'''
Definition turn_env (u : outcomes) (retry fail : option GoError) : attempt_env :=
  {| e_before := fun _ => u_server u; e_select_now := u_now u; e_decision_seconds := fzero; e_dial := u_dial u;
     e_dialing := id; e_generate := u_generate u; e_waiting := id; e_first := u_first u;
     e_ctx_retry := retry; e_ctx_write := fail;
     e_commit_now := (u_answer u).1.1; e_write_ok := (u_answer u).1.2; e_rest := (u_answer u).2 |}.

(** A server that this gateway may have been. *)
Definition sane (s : Server) : Prop := fitted cfg s /\ server_ok s.

Definition sane_env (env : attempt_env) : Prop :=
  (forall s, sane (e_before env s)) /\ (forall s, sane s -> sane (e_dialing env s)) /\
  (forall s, sane s -> sane (e_waiting env s)).

Lemma turn_env_sane (u : outcomes) (retry fail : option GoError) : sane (u_server u) -> sane_env (turn_env u retry fail).
Proof. by intros H. Qed.

(** An environment in which a stream was opened is one whose first event is what
    the handler took first from that attempt's channel. *)
Definition linked (ps : list opened_attempt) (this : attempt) (env : attempt_env) : Prop :=
  is_ok (e_dial env) = true -> e_generate env = None ->
  exists a err, a ∈ ps /\ this = (r_AttemptID (o_request a), w_ID (o_worker a)) /\
    p_phase (o_pipe a) = Finished err /\ e_first env = head (consumed (o_pipe a)).

Definition all_linked (ps : list opened_attempt) (os : list attempt) (envs : list attempt_env) : Prop :=
  forall i this env, os !! i = Some this -> envs !! i = Some env -> linked ps this env.

(** What a loop writes and opens. *)
Definition outcome (x : Server * list http_event * list attempt) : list http_event * list attempt := (x.1.2, x.2).
Definition after (os : list attempt) (x : list http_event * list attempt) : list http_event * list attempt :=
  (x.1, os ++ x.2).

Definition this_attempt (v : view) (w : Worker) : attempt := (r_AttemptID (view_request v), w_ID w).

(** The outcome of opening an attempt and waiting for its first event. *)
Definition start_result (u : outcomes) : result GoError Chunk :=
  _ ← u_dial u; match u_generate u with Some e => Err e | None => first_event (u_first u) end.

Lemma start_attempt_result (u : outcomes) (retry fail : option GoError) (s : Server) (address : string) :
  s_clients s = WorkerClient.NewPool -> (start_attempt (turn_env u retry fail) s address).2 = start_result u.
Proof.
  intros Hs. unfold start_attempt, openAttempt, client, start_result. rewrite Hs. cbn [turn_env e_dial e_generate e_dialing].
  destruct (u_dial u) as [c|e]; [|done]. cbn. rewrite Hs. cbn. by destruct (u_generate u).
Qed.

(** The worker that a turn at [v] runs on. *)
Definition picks (u : outcomes) (v : view) (w : Worker) : Prop :=
  s_clients (u_server u) = WorkerClient.NewPool /\ sane (u_server u) /\
  exists d, (selectWorker (u_server u) (u_now u) (view_request v) (v_excluded v)).2 = (d, Ok w).

Section Turn.
Context (u : outcomes) (retry fail : option GoError) (envs : list attempt_env) (s : Server) (v : view) (w : Worker).
Context (started : Time).

Abbreviation loop := (attempts (turn_env u retry fail :: envs) (v_number v) s (v_request v) (v_excluded v) (v_previous v) started).

Ltac unfold_turn :=
  cbn [Chat.attempts]; change (e_before (turn_env u retry fail) s) with (u_server u);
  change (e_select_now (turn_env u retry fail)) with (u_now u);
  change (with_attempt (v_request v) (v_number v)) with (view_request v).

Lemma turn_start :
  picks u v w -> exists s1 s2 d, selectWorker (u_server u) (u_now u) (view_request v) (v_excluded v) = (s1, (d, Ok w)) /\
    start_attempt (turn_env u retry fail) (count s1 (decision_metrics fzero d w)) (DataAddress w) = (s2, start_result u).
Proof.
  intros (Hp & _ & d & Hd). destruct (selectWorker _ _ _ _) as [s1 [d' r]] eqn:E. cbn [snd] in Hd. simplify_eq.
  assert (s_clients s1 = WorkerClient.NewPool) as H1.
  { unfold selectWorker in E. destruct (select_from _ _ _ _ _). simplify_eq. exact Hp. }
  pose proof (start_attempt_result u retry fail (count s1 (decision_metrics fzero d w)) (DataAddress w) H1) as Hs.
  destruct (start_attempt _ _ _) as [s2 r] eqn:Est. simpl in Hs. subst r. exists s1, s2, d. by rewrite Est.
Qed.

(** An attempt whose first event is a chunk. *)
Lemma turn_answers (c : Chunk) :
  picks u v w -> start_result u = Ok c ->
  outcome loop = (writes (respond error_text (turn_env u retry fail) (view_request v) started c), [this_attempt v w]).
Proof.
  intros (s1 & s2 & d & Hsel & Hst)%turn_start Hc. rewrite Hc in Hst. unfold_turn. rewrite Hsel.
  change (e_decision_seconds (turn_env u retry fail)) with fzero. by rewrite Hst.
Qed.

(** One that fails, and is retried. *)
Lemma turn_retries (e : GoError) :
  picks u v w -> start_result u = Err e -> shouldRetry Code retry e (v_number v) = true ->
  exists s', outcome loop = after [this_attempt v w]
    (outcome (attempts envs (v_number (next_view v w e)) s' (v_request (next_view v w e)) (v_excluded (next_view v w e))
                (v_previous (next_view v w e)) started)).
Proof.
  intros (s1 & s2 & d & Hsel & Hst)%turn_start Hc Hr. rewrite Hc in Hst. unfold_turn. rewrite Hsel.
  change (e_decision_seconds (turn_env u retry fail)) with fzero. rewrite Hst.
  change (e_ctx_retry (turn_env u retry fail)) with retry. rewrite Hr.
  set (s3 := count _ [Metrics.OInc "aetherserve_request_retries_total"]). exists s3.
  cbn [next_view v_number v_request v_excluded v_previous].
  by destruct (attempts _ _ s3 _ _ _ _) as [[s4 ws] os].
Qed.

(** One that fails for good. *)
Lemma turn_fails (e : GoError) :
  picks u v w -> start_result u = Err e -> shouldRetry Code retry e (v_number v) = false ->
  outcome loop = ((writePrecommitAttemptError error_text s (r_ID (v_request v)) fail e).2, [this_attempt v w]).
Proof.
  intros (s1 & s2 & d & Hsel & Hst)%turn_start Hc Hr. rewrite Hc in Hst. unfold_turn. rewrite Hsel.
  change (e_decision_seconds (turn_env u retry fail)) with fzero. rewrite Hst.
  change (e_ctx_retry (turn_env u retry fail)) with retry. rewrite Hr.
  change (e_ctx_write (turn_env u retry fail)) with fail. unfold writePrecommitAttemptError. by destruct fail as [[]|].
Qed.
'''
**EXERCISE DESCRIPTION**
Reproduce the full listing exactly.

**WRITTEN RESPONSE**
Definition turn_env (u : outcomes) (retry fail : option GoError) : attempt_env :=
  {| e_before := fun _ => u_server u; e_select_now := u_now u; e_decision_seconds := fzero; e_dial := u_dial u;
     e_dialing := id; e_generate := u_generate u; e_waiting := id; e_first := u_first u;
     e_ctx_retry := retry; e_ctx_write := fail;
     e_commit_now := (u_answer u).1.1; e_write_ok := (u_answer u).1.2; e_rest := (u_answer u).2 |}.

(** A server that this gateway may have been. *)
Definition sane (s : Server) : Prop := fitted cfg s /\ server_ok s.

Definition sane_env (env : attempt_env) : Prop :=
  (forall s, sane (e_before env s)) /\ (forall s, sane s -> sane (e_dialing env s)) /\
  (forall s, sane s -> sane (e_waiting env s)).

Lemma turn_env_sane (u : outcomes) (retry fail : option GoError) : sane (u_server u) -> sane_env (turn_env u retry fail).
Proof. by intros H. Qed.

(** An environment in which a stream was opened is one whose first event is what
    the handler took first from that attempt's channel. *)
Definition linked (ps : list opened_attempt) (this : attempt) (env : attempt_env) : Prop :=
  is_ok (e_dial env) = true -> e_generate env = None ->
  exists a err, a ∈ ps /\ this = (r_AttemptID (o_request a), w_ID (o_worker a)) /\
    p_phase (o_pipe a) = Finished err /\ e_first env = head (consumed (o_pipe a)).

Definition all_linked (ps : list opened_attempt) (os : list attempt) (envs : list attempt_env) : Prop :=
  forall i this env, os !! i = Some this -> envs !! i = Some env -> linked ps this env.

(** What a loop writes and opens. *)
Definition outcome (x : Server * list http_event * list attempt) : list http_event * list attempt := (x.1.2, x.2).
Definition after (os : list attempt) (x : list http_event * list attempt) : list http_event * list attempt :=
  (x.1, os ++ x.2).

Definition this_attempt (v : view) (w : Worker) : attempt := (r_AttemptID (view_request v), w_ID w).

(** The outcome of opening an attempt and waiting for its first event. *)
Definition start_result (u : outcomes) : result GoError Chunk :=
  _ ← u_dial u; match u_generate u with Some e => Err e | None => first_event (u_first u) end.

Lemma start_attempt_result (u : outcomes) (retry fail : option GoError) (s : Server) (address : string) :
  s_clients s = WorkerClient.NewPool -> (start_attempt (turn_env u retry fail) s address).2 = start_result u.
Proof.
  intros Hs. unfold start_attempt, openAttempt, client, start_result. rewrite Hs. cbn [turn_env e_dial e_generate e_dialing].
  destruct (u_dial u) as [c|e]; [|done]. cbn. rewrite Hs. cbn. by destruct (u_generate u).
Qed.

(** The worker that a turn at [v] runs on. *)
Definition picks (u : outcomes) (v : view) (w : Worker) : Prop :=
  s_clients (u_server u) = WorkerClient.NewPool /\ sane (u_server u) /\
  exists d, (selectWorker (u_server u) (u_now u) (view_request v) (v_excluded v)).2 = (d, Ok w).

Section Turn.
Context (u : outcomes) (retry fail : option GoError) (envs : list attempt_env) (s : Server) (v : view) (w : Worker).
Context (started : Time).

Abbreviation loop := (attempts (turn_env u retry fail :: envs) (v_number v) s (v_request v) (v_excluded v) (v_previous v) started).

Ltac unfold_turn :=
  cbn [Chat.attempts]; change (e_before (turn_env u retry fail) s) with (u_server u);
  change (e_select_now (turn_env u retry fail)) with (u_now u);
  change (with_attempt (v_request v) (v_number v)) with (view_request v).

Lemma turn_start :
  picks u v w -> exists s1 s2 d, selectWorker (u_server u) (u_now u) (view_request v) (v_excluded v) = (s1, (d, Ok w)) /\
    start_attempt (turn_env u retry fail) (count s1 (decision_metrics fzero d w)) (DataAddress w) = (s2, start_result u).
Proof.
  intros (Hp & _ & d & Hd). destruct (selectWorker _ _ _ _) as [s1 [d' r]] eqn:E. cbn [snd] in Hd. simplify_eq.
  assert (s_clients s1 = WorkerClient.NewPool) as H1.
  { unfold selectWorker in E. destruct (select_from _ _ _ _ _). simplify_eq. exact Hp. }
  pose proof (start_attempt_result u retry fail (count s1 (decision_metrics fzero d w)) (DataAddress w) H1) as Hs.
  destruct (start_attempt _ _ _) as [s2 r] eqn:Est. simpl in Hs. subst r. exists s1, s2, d. by rewrite Est.
Qed.

(** An attempt whose first event is a chunk. *)
Lemma turn_answers (c : Chunk) :
  picks u v w -> start_result u = Ok c ->
  outcome loop = (writes (respond error_text (turn_env u retry fail) (view_request v) started c), [this_attempt v w]).
Proof.
  intros (s1 & s2 & d & Hsel & Hst)%turn_start Hc. rewrite Hc in Hst. unfold_turn. rewrite Hsel.
  change (e_decision_seconds (turn_env u retry fail)) with fzero. by rewrite Hst.
Qed.

(** One that fails, and is retried. *)
Lemma turn_retries (e : GoError) :
  picks u v w -> start_result u = Err e -> shouldRetry Code retry e (v_number v) = true ->
  exists s', outcome loop = after [this_attempt v w]
    (outcome (attempts envs (v_number (next_view v w e)) s' (v_request (next_view v w e)) (v_excluded (next_view v w e))
                (v_previous (next_view v w e)) started)).
Proof.
  intros (s1 & s2 & d & Hsel & Hst)%turn_start Hc Hr. rewrite Hc in Hst. unfold_turn. rewrite Hsel.
  change (e_decision_seconds (turn_env u retry fail)) with fzero. rewrite Hst.
  change (e_ctx_retry (turn_env u retry fail)) with retry. rewrite Hr.
  set (s3 := count _ [Metrics.OInc "aetherserve_request_retries_total"]). exists s3.
  cbn [next_view v_number v_request v_excluded v_previous].
  by destruct (attempts _ _ s3 _ _ _ _) as [[s4 ws] os].
Qed.

(** One that fails for good. *)
Lemma turn_fails (e : GoError) :
  picks u v w -> start_result u = Err e -> shouldRetry Code retry e (v_number v) = false ->
  outcome loop = ((writePrecommitAttemptError error_text s (r_ID (v_request v)) fail e).2, [this_attempt v w]).
Proof.
  intros (s1 & s2 & d & Hsel & Hst)%turn_start Hc Hr. rewrite Hc in Hst. unfold_turn. rewrite Hsel.
  change (e_decision_seconds (turn_env u retry fail)) with fzero. rewrite Hst.
  change (e_ctx_retry (turn_env u retry fail)) with retry. rewrite Hr.
  change (e_ctx_write (turn_env u retry fail)) with fail. unfold writePrecommitAttemptError. by destruct fail as [[]|].
Qed.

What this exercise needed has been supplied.